(Records from a collection)
(* ===== verification/Chunking.v ===== *)
(** * Logical chunking ([crates/pithos-analysis/src/chunking.rs])

    The chunking configuration, the three in-memory chunkers, the coverage
    check and the deterministic numbering of chunks.  The content-defined
    cutter is the [fastcdc] crate, a parameter. *)

From S2P Require Import Prelude Core Effects Bytes Sorting.

Definition KIB : N := 1024.
Definition MIB : N := 1024 * KIB.

(** The [fastcdc] crate: the documented bounds of its parameters, and the
    (offset, length) pairs that [FastCDC::with_level_and_seed(data, min, avg,
    max, Normalization::Level1, 0)] iterates over. *)
Class FastCdc := {
  MINIMUM_MIN : N; MINIMUM_MAX : N;
  AVERAGE_MIN : N; AVERAGE_MAX : N;
  MAXIMUM_MIN : N; MAXIMUM_MAX : N;
  fastcdc_chunks : list byte → N → N → N → list (N * N);
}.

(** Cuts that follow one another from [cursor] to [end_], none empty and
    none longer than [max]. *)
Fixpoint cuts (max cursor : N) (chunks : list (N * N)) (end_ : N) : Prop :=
  match chunks with
  | [] => cursor = end_
  | (offset, length) :: chunks =>
      offset = cursor ∧ 0 < length <= max ∧ cuts max (cursor + length) chunks end_
  end.

(** What the crate documents: the chunks cover the data in order, and their
    sizes do not exceed the maximum. *)
Class FastCdcLaws `{FastCdc} : Prop := {
  maximum_u32 : MAXIMUM_MAX <= u32_MAX;
  fastcdc_cuts : ∀ data min avg max,
    min < avg < max → cuts max 0 (fastcdc_chunks data min avg max) (len data);
}.

Record ChunkingConfig := {
  fastcdc_min : N;
  fastcdc_avg : N;
  fastcdc_max : N;
  high_entropy_fixed : N;
  micro_file_max : N;
  micro_pack_target : N;
  ck_max_chunks : N;
  max_logical_bytes : N;
  ck_max_metadata_bytes : N;
  ck_max_path_bytes : N;
}.

Definition ChunkingConfig_default : ChunkingConfig :=
  let limits := DecodeLimits_default in {|
    fastcdc_min := 64 * KIB;
    fastcdc_avg := 256 * KIB;
    fastcdc_max := MIB;
    high_entropy_fixed := MIB;
    micro_file_max := 64 * KIB;
    micro_pack_target := 4 * MIB;
    ck_max_chunks := max_chunks limits;
    max_logical_bytes := max_original_bytes limits;
    ck_max_metadata_bytes := max_metadata_bytes limits;
    ck_max_path_bytes := max_path_bytes limits;
  |}.

(** [(lo..=hi).contains(&x)]. *)
Definition in_range (lo hi x : N) : bool := (lo <=? x) && (x <=? hi).

Definition ChunkingConfig_validate `{FastCdc} (config : ChunkingConfig) : Result unit :=
  min ← ok_or IntegerOverflow (usize_try_from (fastcdc_min config));
  avg ← ok_or IntegerOverflow (usize_try_from (fastcdc_avg config));
  max ← ok_or IntegerOverflow (usize_try_from (fastcdc_max config));
  if negb (in_range MINIMUM_MIN MINIMUM_MAX min && in_range AVERAGE_MIN AVERAGE_MAX avg &&
           in_range MAXIMUM_MIN MAXIMUM_MAX max && (min <? avg) && (avg <? max))
  then Err (InvalidMetadata "FastCDC sizes")
  else if negb (in_range MIB (4 * MIB) (high_entropy_fixed config))
  then Err (InvalidMetadata "high entropy block size")
  else if (micro_file_max config =? 0) || (64 * KIB <? micro_file_max config)
  then Err (InvalidMetadata "microfile size limit")
  else if negb (in_range MIB (16 * MIB) (micro_pack_target config)) ||
          (micro_pack_target config <? micro_file_max config)
  then Err (InvalidMetadata "microfile pack target")
  else if (ck_max_chunks config =? 0) || (max_logical_bytes config =? 0) ||
          (ck_max_metadata_bytes config =? 0) || (ck_max_path_bytes config =? 0)
  then Err (InvalidMetadata "chunking resource limit")
  else Ok tt.

Record ChunkOrigin := { co_entry_id : N; co_object_id : N; base_offset : N }.

Inductive ChunkingMethod := FastCdcV2020 | FixedHighEntropy | Structural | MicroFile.

#[export] Instance ChunkingMethod_eq_dec : EqDecision ChunkingMethod.
Proof. solve_decision. Defined.

Record LogicalChunkDraft := {
  dr_entry_id : N; dr_object_id : N; dr_logical_offset : N; dr_length : N;
  dr_method : ChunkingMethod;
}.

Record LogicalChunk := {
  lc_chunk_id : N; lc_entry_id : N; lc_object_id : N; lc_logical_offset : N;
  lc_length : N; lc_method : ChunkingMethod;
}.

Definition ensure_chunk_count (count max_chunks : N) : Result unit :=
  if max_chunks <? count then Err (ResourceLimit "chunk count") else Ok tt.

Definition ensure_logical_size (size : N) (config : ChunkingConfig) : Result unit :=
  if max_logical_bytes config <? size then Err (ResourceLimit "logical bytes") else Ok tt.

(** [ChunkingConfig { max_chunks, max_logical_bytes, ..*config }]. *)
Definition narrow_config (config : ChunkingConfig) (max_chunks logical_bytes : N) : ChunkingConfig := {|
  fastcdc_min := fastcdc_min config; fastcdc_avg := fastcdc_avg config;
  fastcdc_max := fastcdc_max config; high_entropy_fixed := high_entropy_fixed config;
  micro_file_max := micro_file_max config; micro_pack_target := micro_pack_target config;
  ck_max_chunks := max_chunks; max_logical_bytes := logical_bytes;
  ck_max_metadata_bytes := ck_max_metadata_bytes config;
  ck_max_path_bytes := ck_max_path_bytes config;
|}.

Section chunking.
Context {S : Type} `{Env S} `{FastCdc}.

Definition push_relative_chunk (chunks : list LogicalChunkDraft) (origin : ChunkOrigin)
    (relative_offset length : N) (method : ChunkingMethod) (max_chunks : N) :
    M S (list LogicalChunkDraft) :=
  n ← lift (ok_or IntegerOverflow (u64_try_from (len chunks)));
  next_count ← lift (ok_or IntegerOverflow (checked_add n 1));
  lift (ensure_chunk_count next_count max_chunks);;
  length ← lift (ok_or IntegerOverflow (u32_try_from length));
  if length =? 0 then fail (InvalidMetadata "zero-length chunk") else
  logical_offset ← lift (ok_or IntegerOverflow (checked_add (base_offset origin) relative_offset));
  _ ← lift (ok_or IntegerOverflow (checked_add logical_offset length));
  try_reserve 1;;
  mret (chunks ++ [{| dr_entry_id := co_entry_id origin; dr_object_id := co_object_id origin;
                      dr_logical_offset := logical_offset; dr_length := length;
                      dr_method := method |}]).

■ Description of the task ■
Retype the entries exactly from the first line, stopping after the line with "sizes do not exceed the maximum. *)".

■ Answer section ■
(* ===== verification/Chunking.v ===== *)
(** * Logical chunking ([crates/pithos-analysis/src/chunking.rs])

    The chunking configuration, the three in-memory chunkers, the coverage
    check and the deterministic numbering of chunks.  The content-defined
    cutter is the [fastcdc] crate, a parameter. *)

From S2P Require Import Prelude Core Effects Bytes Sorting.

Definition KIB : N := 1024.
Definition MIB : N := 1024 * KIB.

(** The [fastcdc] crate: the documented bounds of its parameters, and the
    (offset, length) pairs that [FastCDC::with_level_and_seed(data, min, avg,
    max, Normalization::Level1, 0)] iterates over. *)
Class FastCdc := {
  MINIMUM_MIN : N; MINIMUM_MAX : N;
  AVERAGE_MIN : N; AVERAGE_MAX : N;
  MAXIMUM_MIN : N; MAXIMUM_MAX : N;
  fastcdc_chunks : list byte → N → N → N → list (N * N);
}.

(** Cuts that follow one another from [cursor] to [end_], none empty and
    none longer than [max]. *)
Fixpoint cuts (max cursor : N) (chunks : list (N * N)) (end_ : N) : Prop :=
  match chunks with
  | [] => cursor = end_
  | (offset, length) :: chunks =>
      offset = cursor ∧ 0 < length <= max ∧ cuts max (cursor + length) chunks end_
  end.

(** What the crate documents: the chunks cover the data in order, and their
    sizes do not exceed the maximum. *)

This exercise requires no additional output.